No Beer Or Coffee: Would It Compel Climate Change Deniers To Change?
Would conservatives stop voting for climate change denying politicians if it meant the ever-increasing cost and disappearing availability of their favorite beverages?
Two of the world’s top selling brews, coffee and beer face an inevitable demise from climate change, because the crop yields are already becoming increasingly unstable due to weather extremes. Hops and coffee beans require optimal conditions in the regions they are grown, which have seen drastic temperature changes that experts have been warning about for years.
If the knowledge of imminent mass extinctions, rising sea levels, increased wildfires, massive hurricanes, catastrophic floods and snowstorms aren’t enough to convince science deniers of climate change existence, perhaps facing the extinction of their favorite brews would do the trick.
Most critics say probably not, because many Republicans conservative deniers believe everything is in “God’s hands”, because their ignorant leaders in Congress, like Oklahoma’s Sen. James Inhofe and Rep. Lamar Smith from Texas, who hold key committee positions, are good at convincing their voters of such absolute rubbish.

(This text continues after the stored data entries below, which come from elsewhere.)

(** Stripping creates no [*/]. *)
Lemma strip_block_len_None s :
  block_len s = None → block_len (strip s) = None.
Proof.
  induction s as [s IH] using (induction_ltof1 _ (@length N)).
  unfold ltof in IH. intros H. view s.
  - done.
  - rewrite strip_line, block_len_cons. cbn [N.eqb Pos.eqb SPACE STAR andb].
    rewrite IH; [reflexivity| |].
    + pose proof (line_len_le s2). rewrite length_skipn. cbn. lia.
    + apply (block_len_app_r (SLASH :: SLASH :: firstn (line_len s2) s2)).
      by rewrite <- !app_comm_cons, firstn_skipn.
  - exfalso. rewrite !block_len_cons, Hk in H. cbn [N.eqb Pos.eqb SLASH STAR andb] in H.
    by destruct (bool_decide _).
  - rewrite strip_none by done.
    apply block_len_cons_strip; [done|].
    rewrite (strip_none STAR) by reflexivity.
    apply (block_len_app_r [SLASH]) in H.
    apply block_len_cons_strip; [done|].
    apply IH; [cbn; lia|]. by apply (block_len_app_r [STAR]).
  - rewrite strip_none by done.
    apply block_len_cons_strip; [done|].
    apply IH; [cbn; lia|]. by apply (block_len_app_r [SLASH]).
  - rewrite (strip_quoted _ _ k) by done.
    pose proof (quoted_len_bounds _ _ _ Hk).
    rewrite <- (firstn_skipn k s1), app_comm_cons in H.
    rewrite app_comm_cons. apply block_len_app_None.
    + by apply block_len_app_l in H.
    + apply IH; [rewrite length_skipn; cbn; lia|].
      by apply block_len_app_r in H.
    + destruct (quoted_len_firstn _ _ _ Hk) as [body ->].
      rewrite app_comm_cons, last_snoc.
      destruct (is_quote_ne q Hq) as (? & ? & ? & ? & ?).
      intros [[= ?] _]. done.
  - rewrite strip_none by done.
    apply block_len_cons_strip; [done|].
    apply IH; [cbn; lia|]. by apply (block_len_app_r [q]).
  - rewrite strip_none by done.
    apply block_len_cons_strip; [done|].
    apply IH; [cbn; lia|]. by apply (block_len_app_r [c]).
Qed.

(** A text where nothing matches at the head, or a quoted text matches:
    the matched part [m] is copied. *)
Lemma closes_strip_copy q esc m t :
  closes q esc (m ++ t) = false →
  (∀ esc', closes q esc' t = false → closes q esc' (strip t) = false) →
  closes q esc (m ++ strip t) = false.
Proof.
  rewrite !closes_app. intros [H1 H2]%orb_false_iff IH.
  rewrite H1. cbn. by apply IH.
Qed.

(** Stripping creates no closing quote. *)
Lemma closes_strip p esc s :
  is_quote p → closes p esc s = false → closes p esc (strip s) = false.
Proof.
  intros Hquote. destruct (is_quote_ne p Hquote) as (Nb & Nsp & Nnl & Nsl & Nst).
  revert esc. induction s as [s IH] using (induction_ltof1 _ (@length N)).
  unfold ltof in IH. intros esc Hcl. view s.
  - done.
  - rewrite strip_line, closes_plain by done.
    rewrite <- (firstn_skipn (line_len s2) s2), !app_comm_cons in Hcl.
    rewrite closes_app in Hcl. apply orb_false_iff in Hcl as [_ Hcl].
    pose proof (line_len_le s2).
    destruct (line_len_skipn s2) as [-> | [t Ht]]; [done|].
    rewrite Ht in *. rewrite closes_plain in Hcl by done.
    rewrite (strip_none NEWLINE) by reflexivity.
    rewrite closes_plain by done. apply IH; [|done].
    apply (f_equal length) in Ht. rewrite length_skipn in Ht.
    cbn in *. lia.
  - rewrite (strip_block _ k), closes_plain by done.
    pose proof (block_len_bounds _ _ Hk).
    rewrite <- (firstn_skipn k s2), !app_comm_cons in Hcl.
    rewrite closes_app in Hcl. apply orb_false_iff in Hcl as [_ Hcl].
    destruct (block_len_firstn _ _ Hk) as [pre Hpre].
    rewrite Hpre in Hcl.
    replace (SLASH :: STAR :: pre ++ [STAR; SLASH])
      with ((SLASH :: STAR :: pre ++ [STAR]) ++ [SLASH]) in Hcl
      by (by rewrite <- !app_comm_cons, <- app_assoc).
    rewrite after_snoc in Hcl by done.
    apply IH; [|done]. rewrite length_skipn. cbn. lia.
  - rewrite strip_none by done.
    apply (closes_strip_copy p esc [SLASH]); [done|].
    intros esc'. apply IH. cbn. lia.
  - rewrite strip_none by done.
    apply (closes_strip_copy p esc [SLASH]); [done|].
    intros esc'. apply IH. cbn. lia.
  - rewrite (strip_quoted _ _ k) by done.
    pose proof (quoted_len_bounds _ _ _ Hk).
    rewrite <- (firstn_skipn k s1), app_comm_cons in Hcl.
    rewrite app_comm_cons. apply closes_strip_copy; [done|].
    intros esc'. apply IH. rewrite length_skipn. cbn. lia.
  - rewrite strip_none by done.
    apply (closes_strip_copy p esc [q]); [done|].
    intros esc'. apply IH. cbn. lia.
  - rewrite strip_none by done.
    apply (closes_strip_copy p esc [c]); [done|].
    intros esc'. apply IH. cbn. lia.
Qed.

Republicans aren’t even practical enough about climate change to look at it from an economic stand point, much less the loss of recreational alcohol and caffeine consumption.
Coffee producers alone “Coffee supports the livelihoods of 125 million people around the world, including some of the most marginalized and poor people in developing countries,” states a report from the International Coffee Association.
Starbucks has been working with their suppliers for years to ensure the viability of their farms, but report that climate change is impossible to tackle as a single industry.
According to recent studies, warming climates in the world’s “bean belt,” have already caused a stark effect on crops with the increase of crop loss from diseases and insects, which “will reduce the global area suitable for coffee by about 50 percent across emission scenarios.”
A very precise combination of rain and temperature is required for good bean crops that aren’t bitter.
“It’s a severe threat,” said Doug Welsh, a member of the board of World Coffee Research. “No one, of course, would want to see any coffee species go extinct, but we have to prepare for the distinct possibility that that could happen.”
Weather variables are impacting the production of beer hops in similar ways in specific areas of Germany and the Czech Republic, with studies indicating the culprit has been increasingly warmer temperatures.
Scientists have concluded that climate change is the most urgent problem faced by the world today, but Republicans and key lawmakers in Congress and at state levels shun the idea of regulating greenhouse gases that choke the atmosphere in favor of sheltering their fossil fuel cronies.
If their conservative base doesn’t want to see a future without the comforts of the planet’s most popular beverages, maybe, just maybe, they might reconsider the totality of what’s at stake.
But would it happen in time? The rest of the world shouldn’t count on it.